Pretty Deadly has influence from fairytales, myths, a western setting, and probably a million other things I’m not well-versed in. I have read Sandman, but not really Weird West (watching Firefly doesn’t count) so I’ve dabbled a baby bit in Death personified in comics. My reaction on those first few page turns were, “What is this?” and a little bit of “WTF?” It is kinetic, violent, and densely-packed with visual details. Words are sparse. If you don’t read a lot of comics—or even if you do—it can be demanding and intellectually challenging… but parsing out the text, bit by bit, was incredibly rich and worthwhile.
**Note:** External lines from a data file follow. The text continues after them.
(** What one conversion does: the characters it writes, the words it stores
    through a [%n] pointer, and the arguments and format that remain. *)
Definition conversion (mem : Z -> list Z) (written : Z) (fmt : list Z)
    (flags width precision : Z) (args : list Z)
  : option (list Z * list (Z * Z) * list Z * list Z) :=
  let with_number base flags width fmt' :=
    '(a, args') ← va_arg args;
    out ← number (s32 a) base width precision flags;
    Some (out, [], args', fmt') in
  match fmt with
  | [] => Some ([37], [], args, [])
  | c :: fmt =>
    if c =? 99 then
      '(a, args) ← va_arg args; Some (conv_char flags width a, [], args, fmt)
    else if c =? 115 then
      '(a, args) ← va_arg args; Some (conv_string mem flags width precision a, [], args, fmt)
    else if c =? 111 then with_number 8 flags width fmt
    else if c =? 112 then
      if width =? -1 then with_number 16 (Z.lor flags ZEROPAD) 8 fmt else with_number 16 flags width fmt
    else if c =? 120 then with_number 16 (Z.lor flags SMALL) width fmt
    else if c =? 88 then with_number 16 flags width fmt
    else if (c =? 100) || (c =? 105) then with_number 10 (Z.lor flags SIGN) width fmt
    else if c =? 117 then with_number 10 flags width fmt
    else if c =? 110 then
      '(a, args) ← va_arg args; Some ([], [(a, written)], args, fmt)
    else if c =? 37 then Some ([37], [], args, fmt)
    else Some ([37; c], [], args, fmt)
  end.

(** The loop of [vsprintf]; one unit of fuel per iteration. *)
Fixpoint vsprintf_loop (fuel : nat) (mem : Z -> list Z) (out : list Z) (stores : list (Z * Z))
    (fmt args : list Z) : option (list Z * list (Z * Z)) :=
  match fuel with
  | O => None
  | Datatypes.S fuel' =>
    match fmt with
    | [] => Some (out, stores)
    | c :: fmt' =>
      if negb (c =? 37) then vsprintf_loop fuel' mem (out ++ [c]) stores fmt' args
      else
        let '(fmt, flags) := parse_flags fmt' 0 in
        '(fmt, width, flags, args) ← parse_width fmt flags args;
        '(fmt, precision, args) ← parse_precision fmt args;
        '(text, st, args, fmt) ←
          conversion mem (lenz out) (skip_qualifier fmt) flags width precision args;
        vsprintf_loop fuel' mem (out ++ text) (stores ++ st) fmt args
    end
  end.

(** The buffer (with its terminator), the stores of [%n] and the result. *)
Definition vsprintf (mem : Z -> list Z) (fmt args : list Z)
  : option (list Z * list (Z * Z) * Z) :=
  '(out, stores) ← vsprintf_loop (Datatypes.S (length fmt)) mem [] [] fmt args;
  Some (out ++ [0], stores, lenz out).

(** ** The digits of a number *)

(** The value of a digit character in any base up to 36. *)
Definition digit_value (c : Z) : Z :=
  if c <=? 57 then c - 48 else if c <=? 90 then c - 55 else c - 87.

(** The number a list of digits denotes, the high digit first. *)
Definition denotes (base : Z) (l : list Z) : Z :=
  foldl (fun v c => v * base + digit_value c) 0 l.

Lemma digit_value_char small d : 0 <= d < 36 -> digit_value (digit_char small d) = d.
Proof. intros Hd. unfold digit_value, digit_char. destruct small; zcases; lia. Qed.

Lemma denotes_snoc base l c : denotes base (l ++ [c]) = denotes base l * base + digit_value c.
Proof. unfold denotes. by rewrite foldl_app. Qed.

Lemma number_digits_denotes small base fuel num :
  2 <= base <= 36 -> 0 <= num < base ^ Z.of_nat fuel ->
  denotes base (rev (number_digits fuel small num base)) = num.
Proof.
  intros Hb. revert num. induction fuel as [|fuel IH]; intros num Hn; cbn [number_digits].
  - simpl in *. change (base ^ Z.of_nat 0) with 1 in Hn. unfold denotes. simpl. lia.
  - destruct (Z.eqb_spec num 0) as [->|Hne]; [done|]. cbn [rev]. rewrite denotes_snoc, IH.
    + rewrite digit_value_char; [pose proof (Z.div_mod num base); lia|].
      pose proof (Z.mod_pos_bound num base). lia.
    + rewrite Nat2Z.inj_succ, Z.pow_succ_r in Hn by lia.
      split; [apply Z.div_pos; lia|apply Z.div_lt_upper_bound; lia].
Qed.

Lemma number_tmp_denotes small base num :
  2 <= base <= 36 -> is_u32 num -> denotes base (rev (number_tmp small num base)) = num.
Proof.
  intros Hb Hn. unfold number_tmp. destruct (Z.eqb_spec num 0) as [->|]; [done|].
  apply number_digits_denotes; [done|]. unfold is_u32 in Hn. split; [lia|].
  apply Z.lt_le_trans with (2 ^ 32); [lia|]. apply (Z.pow_le_mono_l 2 base 32). lia.
Qed.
We begin with a bunny, who gets shot in the head by an unknown woman, and the butterfly who witnessed the kill, as framers of the narrative. It’s sometime in the 1890s in the American West (I think). We’re introduced to characters—an elderly blind man, Fox, and a young dark-skinned girl with differently colored eyes, Sissy—who are going from town to town telling the tale of Beauty and singing the Ballad of Deathface Ginny. Deathface Ginny, the daughter of Beauty and the personification of Death, is the reaper of vengeance, who can be called by victims of “men who have sinned.” (She has a lot of work to do!) Big Alice, a large, imposing woman in a black coat with silver hair, is sent by Death to bring Ginny back to the spiritual realm. And did I mention, Death isn’t a god, but a post—in the order of things, the mantle of Death gets passed on to the next gatherer of souls.
What follows is a very, very, convoluted tale in which Death falls in love and wants to prevent the next Death from coming to power, ending death (his and everyone else’s) for all time. And at the forefront are multiple, fascinating, complex female characters who look very different and get a lot of shit done—Sissy, Big Alice, Sarah, Ginny herself and even Beauty. There’s betrayal, stabbings and vengeance—but also sacrifice and redemption. It’s like the animated sequence from Kill Bill with a splash of Sandman, but its own thing. And it’s paced incredibly unevenly, with unexplained occurrences aplenty and characters that don’t show up again. But somehow, the denouement pulled it all together in a spectacular manner that made flip to the front page again. Ultimately, it’s an origin story for Deathface Ginny, as well as for the new Death.
It would also be remiss not to mention Rios’s artwork again, which is stunning, fluid and frenetic all at once, colored by Jordie Bellaire in a mostly desert-colored palette with beiges and pinks. Though it made me work for it, Pretty Deadly, Vol. 1: The Shrike is incredible, myth-making, myth-breaking stuff. My brain broke, too, from everything to take in, but I had a fine time putting it back together on re-reads.
Faye Bi is a book-publishing professional based in New York City, and leads the Sirens communications team. She’s yet to read an immigrant story she hasn’t cried over, and is happiest planning nerdy parties, capping off a long run with brunch, and cycling along the East River.